Team 2 – Understanding the Molecular Pathways involved in the Production of Normal Blood Cells Researchers in Team 2 are performing work similar to those in Team 1, except they are identifying the molecular pathways involved in the production of healthy blood cells. These observations will have wide-ranging implications both for therapy-related AML, other leukemias, and inherited blood diseases. Team 6 will compare the newly discovered normal and abnormal pathways and pinpoint the molecular interactions that go awry in t-AML. This critical and comprehensive comparison will allow researchers to identify novel therapeutic targets.

Team 3 – Predicting Drug Response and Finding New Therapies Team 3 is screening samples from patients who have been genetically profiled to discover which drugs are most effective for their disease. The pharmacogenomics experts on the team are linking drug sensitivity data with genetic signature data to design individualized treatments. Other experts on the team are screening chemical libraries to identify new chemicals that inhibit leukemia cell growth.

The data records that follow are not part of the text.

(** [{ ...impl, evidence: ev }] *)
Definition withEvidence (impl : Implementation) (ev : Evidence)
  : Implementation :=
  {| testsPassed := testsPassed impl; testOutput := testOutput impl;
     requirements := requirements impl;
     requirementsMet := requirementsMet impl;
     assumptions := assumptions impl;
     assumptionsVerified := assumptionsVerified impl;
     evidence := Some ev; status := status impl;
     description := description impl; errors := errors impl;
     warnings := warnings impl |}.

(** An evidence record holding exactly one of the three required fields,
    with content the evidence question accepts. *)
Definition oneFieldAdded (ev : Evidence) : Prop :=
  (∃ t, blankText (Some t) = false
        ∧ ev = {| testResults := Some t; codeChanges := None;
                  validation := None |})
  ∨ (∃ c, c ≠ []
          ∧ ev = {| testResults := None; codeChanges := Some c;
                    validation := None |})
  ∨ (∃ v, blankText (Some v) = false
          ∧ ev = {| testResults := None; codeChanges := None;
                    validation := Some v |}).

Definition bareImpl (t : bool) : Implementation :=
  {| testsPassed := t; testOutput := None; requirements := None;
     requirementsMet := None; assumptions := None;
     assumptionsVerified := None; evidence := None; status := None;
     description := None; errors := None; warnings := None |}.

(** Sample claims *)

(** The complete claim of the specification's scenario. *)
Definition passingClaim : Implementation :=
  {| testsPassed := true;
     testOutput := Some (lit "12 passed, 0 failed");
     requirements := None; requirementsMet := None;
     assumptions := None; assumptionsVerified := None;
     evidence :=
       Some {| testResults := Some (lit "...");
               codeChanges := Some [lit "a.ts: added X"];
               validation := Some (lit "lint clean") |};
     status := Some (lit "complete");
     description := None; errors := None; warnings := None |}.

(** A claim with an evidence record that holds nothing. *)
Definition emptyEvidenceClaim : Implementation :=
  withEvidence (bareImpl false) emptyEvidence.

Definition onlyTestResults : Evidence :=
  {| testResults := Some (lit "ok"); codeChanges := None;
     validation := None |}.

(** The failing claim of the specification's scenario. *)
Definition failingCompleteClaim : Implementation :=
  {| testsPassed := false; testOutput := None;
     requirements := None; requirementsMet := None;
     assumptions := None; assumptionsVerified := None;
     evidence := None; status := Some (lit "complete");
     description := None; errors := None; warnings := None |}.

(** A claim whose requirement lists repeat and reorder their entries. *)
Definition reqAuth : jsstring := lit "auth".
Definition reqLogging : jsstring := lit "logging".

Definition repeatedRequirementsClaim : Implementation :=
  {| testsPassed := false; testOutput := None;
     requirements := Some [reqAuth; reqLogging; reqAuth];
     requirementsMet := Some [reqLogging; reqAuth; reqLogging];
     assumptions := None; assumptionsVerified := None;
     evidence := None; status := None;
     description := None; errors := None; warnings := None |}.

(** A claim of passing tests whose output is two spaces. *)
Definition blankOutputClaim : Implementation :=
  {| testsPassed := true; testOutput := Some [0x20; 0x20];
     requirements := None; requirementsMet := None;
     assumptions := None; assumptionsVerified := None;
     evidence := None; status := None;
     description := None; errors := None; warnings := None |}.

(** The text of the uncertainty flag for the phrases found. *)
Definition uncertaintyFlag (found : list jsstring) : jsstring :=
  lit "Uncertainty language detected: " ++ dquote
  ++ join (dquote ++ lit ", " ++ dquote) found ++ dquote.

(** A claim that fails every question and raises four flags. *)
Definition worstClaim : Implementation :=
  {| testsPassed := true; testOutput := None;
     requirements := Some [reqAuth]; requirementsMet := None;
     assumptions := Some [reqLogging]; assumptionsVerified := None;
     evidence := None; status := Some (lit "complete");
     description := Some (lit "probably fine");
     errors := Some [lit "boom"]; warnings := None |}.
(* ===== verification/_CoqProject ===== *)
-Q . S2P
Prelude.v
BTree.v
Bytes.v
MemoryStore.v
Buffer.v
LendingIter.v
Mvcc.v
Keyspaces.v
Snapshot.v
Dependency.v
Timeline.v
Isolation.v
Storage.v
Views.v
Windows.v
Recovery.v
Wal.v
Protocol.v
Decimal.v
Duration.v
Layout.v
TimeZones.v
Values.v
Structs.v
Attributes.v
Things.v
Edges.v
ThingManager.v
ThingGraph.v
Players.v
Pattern.v
TypeEdges.v
Statistics.v
StatisticsCounts.v
StatisticsHistory.v
StatisticsClaims.v
StatisticsSerde.v
Annotations.v
TypeReader.v
SchemaGraph.v
Constraints.v
Validation.v
TypeIds.v
SchemaClaims.v
AnnotationClaims.v
Block.v
TypeInference.v
TypeSeeder.v
TypeGraph.v
TypeSoundness.v
TypeClaims.v
SchemaManager.v
(** C8: a commit becomes visible atomically and exactly at its sequence number,
    where no key, stored or written, extends another one by a byte 0xFF
    (without that a deleted version can come back, example
    [extension_by_ff_resurrects]). Writing a commit's batch with a sequence
    number below 2^56 and at least one write into an unpoisoned keyspace that
    is well formed (versions sorted by raw key, one per key and number) and
    whose versions are all older succeeds, keeps the keyspace well formed,
    leaves every read below the commit's sequence number as it was, and makes
    every read at or above it see the buffered write of the key if there is one
    (inserted value, deletion, put re-inserted if marked) and the previous
    value otherwise. *)
Theorem commit_visible_from_its_sequence_number seq vs wb b :
  0 ≤ seq < 2 ^ 56 → mb_data b = raw <$> vs → mb_poisoned b = false → store_ok vs →
  Forall (λ v, v_seq v < seq) vs → wb_wf wb → wb_writes wb ≠ [] →
  Forall is_bytes (wb_writes wb).*1 → commit_separated vs wb →
  ∃ batch b' vs', Batches.batch_of seq wb = Some batch ∧ Memory.write_batch batch b = Val b' ∧
    mb_data b' = raw <$> vs' ∧ store_ok vs' ∧
    ∀ k open, read open k vs' = if open <? seq then read open k vs
                                else overlay (bt_get k (wb_writes wb)) (read open k vs).
Proof.
  intros Hseq Hd Hpo Hok Hold Hwb Hne Hkeys Hsep.
  destruct (commit_store seq vs wb) as (vs' & Hf & Hok' & He); [done..|].
  exists (omap (Batches.put_of seq) (wb_writes wb)), (Memory.set_data (raw <$> vs') b), vs'. split_and!.
  - unfold Batches.batch_of. by destruct (wb_writes wb).
  - unfold Memory.write_batch, Memory.locked. rewrite Hpo, Hd. cbn [mbind exec_bind]. by rewrite Hf.
  - done.
  - done.
  - intros k open. by apply commit_read.
Qed.
Lemma commit_visible_from_its_sequence_number_witness :
  let b := mk_MemoryBackend (raw <$> example_versions) false [] in
  let wb := mk_WriteBuffer 0 [([1; 1], Insert [50]); ([1; 2], Delete)] in
  ∃ b' vs', Memory.write_batch [WPut (MVCCKey.build [1; 1] 12 OpInsert) [50];
                                WPut (MVCCKey.build [1; 2] 12 OpDelete) []] b = Val b' ∧
    mb_data b' = raw <$> vs' ∧ read 12 [1; 1] vs' = Some [50] ∧ read 11 [1; 1] vs' = None ∧
    read 12 [1; 2] vs' = None ∧ read 11 [1; 2] vs' = Some [27].
Proof.
  intros b wb.
  destruct (commit_visible_from_its_sequence_number 12 example_versions wb b) as
    (batch & b' & vs' & Hb & Hw & Hd & _ & Hr).
  - lia.
  - reflexivity.
  - reflexivity.
  - exact example_versions_ok.
  - repeat constructor; simpl; lia.
  - repeat constructor.
  - discriminate.
  - repeat constructor; unfold is_byte; simpl; lia.
  - intros x y c t Hx Hy. simpl in Hx, Hy. set_unfold. naive_solver.
  - exists b', vs'. injection Hb as <-. split; [exact Hw|]. split; [exact Hd|]. rewrite !Hr. repeat split.
Defined.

Team 4 – Studying Therapy-Related Leukemia using Mouse Models Team 4 researchers will transplant t-AML cancer cells from patients into mouse models to isolate leukemia stem cells. The keys to these studies are the novel ability to expand human leukemia stem cells in a mouse model that recapitulates the environment in a patient. These stem cells will be used to identify targets for effective chemotherapy through collaborative work with Teams 1, 3, and 6. University of Chicago researchers believe that current t-AML treatments are unsuccessful because they fail to kill these leukemia stem cells, which quickly re-establish cancer. By modeling human leukemia in the mouse, the team can also use these in vivo models to validate new therapies rapidly before they are brought to clinical trials (Team 5).

Team 5 – Designing Clinical trials to Test New Therapies Researchers in Team 5 will design and conduct clinical trials of new t-AML drugs, starting with a current drug candidate that is ready for immediate trial, and extending to multiple new targets discovered along the way.

Team 6 – Developing an Atlas of Therapies Team 6 researchers are using computational modeling to interpret the data generated from Teams 1-4 throughout the project. Their data analysis will identify how deregulated cellular processes cause leukemia, identify drugs that would inhibit newly-found therapeutic targets, and predict the response to single drugs or combinations of drugs, thereby informing clinical trials developed by Team 5.